Over time, I found the self-hypnosis process to be generally useful to put up with a lot of unpleasant things. It didn't help me to pick up on social clues any better, but I could make myself better tolerate the ickyness of social interaction(mostly). I could also better tolerate noise, temperature extremes, etc. This book made the point that it was mostly believing that hypnosis would work that made it work. Sort of programming your brain. Being the logical young professor, I figured I could go straight to the belief without the tedium of the hypnosis process. I could just decide what effect I needed, and it would happen. The ability to tune out unpleasantness, whether physical or emotional, became the primary engine enabling my masking. I learned to put up with just about anything. People actually commented to me numerous times over the years what a patient person I was (if they only knew - I was not patient at all, nor am I now - I just learned to ACT patient and suppress my frustration). Of course, I always needed frequent solitude to recharge.
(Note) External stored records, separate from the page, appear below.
(* ===== verification/Subscriptions.v ===== *)
(** * The subscription registry ([crates/buzz-relay/src/subscription.rs])

    [SubscriptionRegistry] maps each connection's subscriptions and keeps five inverted
    indexes for fan-out.  Every operation is a function on the registry; a [DashMap] is
    a [gmap], its operations being atomic.  The lock order of the two maps a fan-out and
    a removal hold at once is modelled apart, at the end.  [test_community] wrappers
    are test-only and left out. *)

From S2P Require Import Prelude Nostr.

Definition ConnId := Uuid.
Definition SubId := string.

Definition SubEntry `{NostrApi} : Type := list Filter * CommunityId * option Uuid.

Record IndexKey := { ik_channel_id : Uuid; ik_kind : Kind }.

Record GlobalPKindIndexKey := { gp_community_id : CommunityId; gp_kind : Kind; gp_p : string }.

Record RemovedSubscription := { rs_community_id : CommunityId; rs_channel_id : option Uuid }.

#[export] Instance IndexKey_eq_dec : EqDecision IndexKey.
Proof. solve_decision. Defined.
#[export] Instance IndexKey_countable : Countable IndexKey.
Proof.
  by refine (inj_countable' (fun k => (ik_channel_id k, ik_kind k))
    (fun p => {| ik_channel_id := p.1; ik_kind := p.2 |}) _); intros [].
Defined.
#[export] Instance GlobalPKindIndexKey_eq_dec : EqDecision GlobalPKindIndexKey.
Proof. solve_decision. Defined.
#[export] Instance GlobalPKindIndexKey_countable : Countable GlobalPKindIndexKey.
Proof.
  by refine (inj_countable' (fun k => (gp_community_id k, gp_kind k, gp_p k))
    (fun p => {| gp_community_id := p.1.1; gp_kind := p.1.2; gp_p := p.2 |}) _); intros [].
Defined.
#[export] Instance RemovedSubscription_eq_dec : EqDecision RemovedSubscription.
Proof. solve_decision. Defined.

(** The value of an index. *)
Definition Subscribers := list (ConnId * SubId).

Record SubscriptionRegistry `{NostrApi} := {
  subs : gmap ConnId (gmap SubId SubEntry);
  channel_kind_index : gmap (CommunityId * IndexKey) Subscribers;
  channel_wildcard_index : gmap (CommunityId * Uuid) Subscribers;
  global_kind_index : gmap (CommunityId * Kind) Subscribers;
  global_p_kind_index : gmap GlobalPKindIndexKey Subscribers;
  global_wildcard_index : gmap CommunityId Subscribers;
  (** the gauge [buzz_subscriptions_active] *)
  subscriptions_active : Z;
}.

Section registry.
Context `{NostrApi, HashMapIter}.
Implicit Types (r : SubscriptionRegistry) (f : Subscribers -> Subscribers).

Definition new : SubscriptionRegistry :=
  {| subs := ∅; channel_kind_index := ∅; channel_wildcard_index := ∅; global_kind_index := ∅;
     global_p_kind_index := ∅; global_wildcard_index := ∅; subscriptions_active := 0 |}.

Definition with_subs r m g : SubscriptionRegistry :=
  {| subs := m; channel_kind_index := channel_kind_index r;
     channel_wildcard_index := channel_wildcard_index r;
     global_kind_index := global_kind_index r; global_p_kind_index := global_p_kind_index r;
     global_wildcard_index := global_wildcard_index r; subscriptions_active := g |}.

Definition with_channel_kind r m : SubscriptionRegistry :=
  {| subs := subs r; channel_kind_index := m;
     channel_wildcard_index := channel_wildcard_index r;
     global_kind_index := global_kind_index r; global_p_kind_index := global_p_kind_index r;
     global_wildcard_index := global_wildcard_index r;
     subscriptions_active := subscriptions_active r |}.

Definition with_channel_wildcard r m : SubscriptionRegistry :=
  {| subs := subs r; channel_kind_index := channel_kind_index r;
     channel_wildcard_index := m;
     global_kind_index := global_kind_index r; global_p_kind_index := global_p_kind_index r;
     global_wildcard_index := global_wildcard_index r;
     subscriptions_active := subscriptions_active r |}.

Definition with_global_kind r m : SubscriptionRegistry :=
  {| subs := subs r; channel_kind_index := channel_kind_index r;
     channel_wildcard_index := channel_wildcard_index r;
     global_kind_index := m; global_p_kind_index := global_p_kind_index r;
     global_wildcard_index := global_wildcard_index r;
     subscriptions_active := subscriptions_active r |}.

Definition with_global_p_kind r m : SubscriptionRegistry :=
  {| subs := subs r; channel_kind_index := channel_kind_index r;
     channel_wildcard_index := channel_wildcard_index r;
     global_kind_index := global_kind_index r; global_p_kind_index := m;
     global_wildcard_index := global_wildcard_index r;
     subscriptions_active := subscriptions_active r |}.

Definition with_global_wildcard r m : SubscriptionRegistry :=
  {| subs := subs r; channel_kind_index := channel_kind_index r;
     channel_wildcard_index := channel_wildcard_index r;
     global_kind_index := global_kind_index r; global_p_kind_index := global_p_kind_index r;
     global_wildcard_index := m; subscriptions_active := subscriptions_active r |}.

(** ** Keys of a subscription *)

(** The union of the filters' kinds, first occurrences in order; [None] when a filter
    has no kind constraint. *)
Fixpoint filter_kinds (filters : list Filter) : option (list Kind) :=
  match filters with
  | [] => Some []
  | f :: fs => ks ← f_kinds f; rest ← filter_kinds fs; Some (ks ++ rest)
  end.

Definition extract_kinds_from_filters (filters : list Filter) : option (list Kind) :=
  kinds ← filter_kinds filters; Some (dedup_first kinds).

(** The keys of the loops over [kinds] and [p_values] of one filter. *)
Definition filter_p_keys (c : CommunityId) (kinds : list Kind) (p_values : list string) :
    list GlobalPKindIndexKey :=
  kind ← kinds; p ← p_values; [{| gp_community_id := c; gp_kind := kind; gp_p := p |}].

Fixpoint global_p_kind_keys (c : CommunityId) (filters : list Filter) :
    option (list GlobalPKindIndexKey) :=
  match filters with
  | [] => Some []
  | f :: fs =>
      kinds ← f_kinds f;
      if decide (kinds = []) then global_p_kind_keys c fs
      else
        p_values ← generic_tags_get "p"%char (f_generic_tags f);
        if decide (p_values = []) then None
        else rest ← global_p_kind_keys c fs; Some (filter_p_keys c kinds p_values ++ rest)
  end.

Definition extract_global_p_kind_index_keys (c : CommunityId) (filters : list Filter) :
    option (list GlobalPKindIndexKey) :=
  keys ← global_p_kind_keys c filters; Some (dedup_first keys).

(** The distinct values of the event's [p] tags, in order. *)
Definition event_p_tag_values (ev : StoredEvent) : list string :=
  dedup_first (omap tag_content (filter (fun t => tag_kind t = "p") (tags (event ev)))).

(** ** Removal *)

Definition remove_from_index r (conn_id : ConnId) (sub_id : SubId) (filters : list Filter)
    (community_id : CommunityId) (channel_id : option Uuid) : SubscriptionRegistry :=
  let e := (conn_id, sub_id) in
  match channel_id with
  | Some ch_id =>
      match extract_kinds_from_filters filters with
      | None =>
          with_channel_wildcard r
            (bucket_remove (channel_wildcard_index r) (community_id, ch_id) e)
      | Some kinds =>
          fold_left (fun r kind =>
            let key := {| ik_channel_id := ch_id; ik_kind := kind |} in
            with_channel_kind r (bucket_remove (channel_kind_index r) (community_id, key) e))
            kinds r
      end
  | None =>
      match extract_global_p_kind_index_keys community_id filters with
      | Some keys =>
          fold_left (fun r key =>
            with_global_p_kind r (bucket_remove (global_p_kind_index r) key e)) keys r
      | None =>
          match extract_kinds_from_filters filters with
          | None =>
              with_global_wildcard r (bucket_remove (global_wildcard_index r) community_id e)
          | Some kinds =>
              fold_left (fun r kind =>
                with_global_kind r (bucket_remove (global_kind_index r) (community_id, kind) e))
                kinds r
          end
      end
  end.

Definition get_entry r (conn_id : ConnId) (sub_id : SubId) : option SubEntry :=
  conn_subs ← subs r !! conn_id; conn_subs !! sub_id.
After learning of my autism early in 2023, and reading various articles and books on unmasking, I decided to just let down all my guards and react naturally to everything - up to a point (I still need to behave politely, and tolerate the feeling of wearing clothing when I'm in public, for example). But I have found that I can't eliminate all my filters even when alone. Some of my masking is necessary from a purely physical standpoint. With my guards down, I find that things like washing my hands in cold water, taking a shower at any temperature, walking on cold or rough surfaces, hearing dogs barking, or just my day-to-day arthritis pains are REALLY unpleasant. I literally hadn't realized just how much of the world I had learned to tune out. It has become so habitual I had become consciously unaware of it until I deliberately tried to stop doing it.

I really shouldn't complain too much. This has been the biggest factor in my being able to function successfully for decades with my aberrant neurology. I forced myself to perform, and tuned out most of the unpleasantness.